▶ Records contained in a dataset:
——————————

(* ===== verification/Sorting.v ===== *)
(** * Stable sorting and slices

    [sorted(l, key=...)] is stable: elements with equal keys keep their order.
    The order is observable, because every batch of the backend is a prefix of
    a sorted list.  [sorted(l, key=k, reverse=True)] is also stable, so it is
    [sort_by] with the opposite key. *)

From S2P Require Import Prelude.
From Stdlib Require Export Sorting.Sorted.

Section sort.
Context {A : Type} (key : A → Z).

Fixpoint insert_by (x : A) (l : list A) : list A :=
  match l with
  | [] => [x]
  | y :: l' => if key x <=? key y then x :: l else y :: insert_by x l'
  end.

Definition sort_by (l : list A) : list A := foldr insert_by [] l.

Definition key_le (x y : A) : Prop := key x <= key y.

Lemma insert_by_perm x l : insert_by x l ≡ₚ x :: l.
Proof.
  induction l as [|y l IH]; cbn; [done|]. case_match; [done|].
  rewrite IH. apply Permutation_swap.
Qed.

Lemma sort_by_perm l : sort_by l ≡ₚ l.
Proof. induction l as [|x l IH]; cbn; [done|]. by rewrite insert_by_perm, IH. Qed.

Lemma elem_of_sort_by x l : x ∈ sort_by l ↔ x ∈ l.
Proof. by rewrite sort_by_perm. Qed.

Lemma insert_by_sorted x l : StronglySorted key_le l → StronglySorted key_le (insert_by x l).
Proof.
  induction 1 as [|y l Hs IH Hy]; cbn; [repeat constructor|].
  destruct (Z.leb_spec (key x) (key y)) as [Hle|Hlt].
  - repeat constructor; auto. eapply Forall_impl; [exact Hy|]. unfold key_le. lia.
  - constructor; [done|]. rewrite insert_by_perm. constructor; [unfold key_le; lia|done].
Qed.

Lemma sort_by_sorted l : StronglySorted key_le (sort_by l).
Proof. induction l; cbn; [constructor|]. by apply insert_by_sorted. Qed.

Lemma insert_by_stable k x l :
  filter (λ y, key y = k) (insert_by x l) = filter (λ y, key y = k) (x :: l).
Proof.
  induction l as [|y l IH]; [done|]. cbn [insert_by].
  destruct (Z.leb_spec (key x) (key y)); [done|].
  rewrite filter_cons, IH, !filter_cons. repeat case_decide; congruence || lia.
Qed.

Lemma sort_by_stable k l :
  filter (λ y, key y = k) (sort_by l) = filter (λ y, key y = k) l.
Proof.
  induction l as [|x l IH]; [done|]. cbn [sort_by foldr].
  fold (sort_by l). by rewrite insert_by_stable, !filter_cons, IH.
Qed.

Lemma sorted_app_le l1 l2 x y :
  StronglySorted key_le (l1 ++ l2) → x ∈ l1 → y ∈ l2 → key x <= key y.
Proof.
  induction l1 as [|z l1 IH]; cbn; [set_solver|]. intros Hs Hx Hy.
  inversion Hs as [|? ? Hs' Hz]; subst. apply elem_of_cons in Hx as [->|Hx]; [|auto].
  rewrite Forall_forall in Hz. apply Hz. set_solver.
Qed.
End sort.

(** [l[:n]] *)
Definition slice_to {A} (n : Z) (l : list A) : list A :=
  take (Z.to_nat (if n <? 0 then Z.of_nat (length l) + n else n)) l.

(** [l[n:]] for [n >= 0] *)
Definition slice_from {A} (n : Z) (l : list A) : list A := drop (Z.to_nat n) l.

Lemma slice_to_prefix {A} n (l : list A) : ∃ l', l = slice_to n l ++ l'.
Proof. unfold slice_to. eexists. by rewrite take_drop. Qed.

Lemma elem_of_slice_to {A} n (l : list A) x : x ∈ slice_to n l → x ∈ l.
Proof. destruct (slice_to_prefix n l) as [l' Hl]. rewrite Hl at 2. set_solver. Qed.

Lemma slice_to_length {A} n (l : list A) : 0 <= n → Z.of_nat (length (slice_to n l)) <= n.
Proof.
  intros Hn. unfold slice_to. rewrite (proj2 (Z.ltb_ge n 0)) by done.
  rewrite length_take. lia.
Qed.

Lemma slice_to_all {A} n (l : list A) : Z.of_nat (length l) <= n → slice_to n l = l.
Proof.
  intros Hn. unfold slice_to. rewrite (proj2 (Z.ltb_ge n 0)) by lia.
  apply take_ge. lia.
Qed.

(** A batch taken from the front of a sorted list holds the smallest keys. *)
Lemma slice_sorted_min {A} (key : A → Z) n l x y :
  x ∈ slice_to n (sort_by key l) → y ∈ l → y ∉ slice_to n (sort_by key l) →
  key x <= key y.
Proof.
  intros Hx Hy Hny. destruct (slice_to_prefix n (sort_by key l)) as [l' Hl].
  apply (elem_of_sort_by key) in Hy.
  apply (sorted_app_le key (slice_to n (sort_by key l)) l'); [|done|].
  - rewrite <- Hl. apply sort_by_sorted.
  - rewrite Hl in Hy. set_solver.
Qed.

Lemma sorted_slice {A} (key : A → Z) n l :
  StronglySorted (key_le key) l → StronglySorted (key_le key) (slice_to n l).
Proof.
  unfold slice_to. generalize (Z.to_nat (if n <? 0 then Z.of_nat (length l) + n else n)).
  intros k Hs. revert k. induction Hs as [|x l Hs IH Hx]; intros [|k]; cbn; constructor; [done|].
  by apply Forall_take.
Qed.

(** A slice that is not the whole list is full. *)
Lemma slice_to_full {A} n (l : list A) :
  0 <= n → slice_to n l ≠ l → Z.of_nat (length (slice_to n l)) = n.
Proof.
  intros Hn Hne. destruct (decide (Z.of_nat (length l) <= n)).
  - by rewrite slice_to_all in Hne.
  - unfold slice_to. rewrite (proj2 (Z.ltb_ge n 0)) by done. rewrite length_take. lia.
Qed.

——————————

▶ Prompt:
Among the lines of the data above, find those with the word "foldr" and show them.

▶ Response:
Definition sort_by (l : list A) : list A := foldr insert_by [] l.
  induction l as [|x l IH]; [done|]. cbn [sort_by foldr].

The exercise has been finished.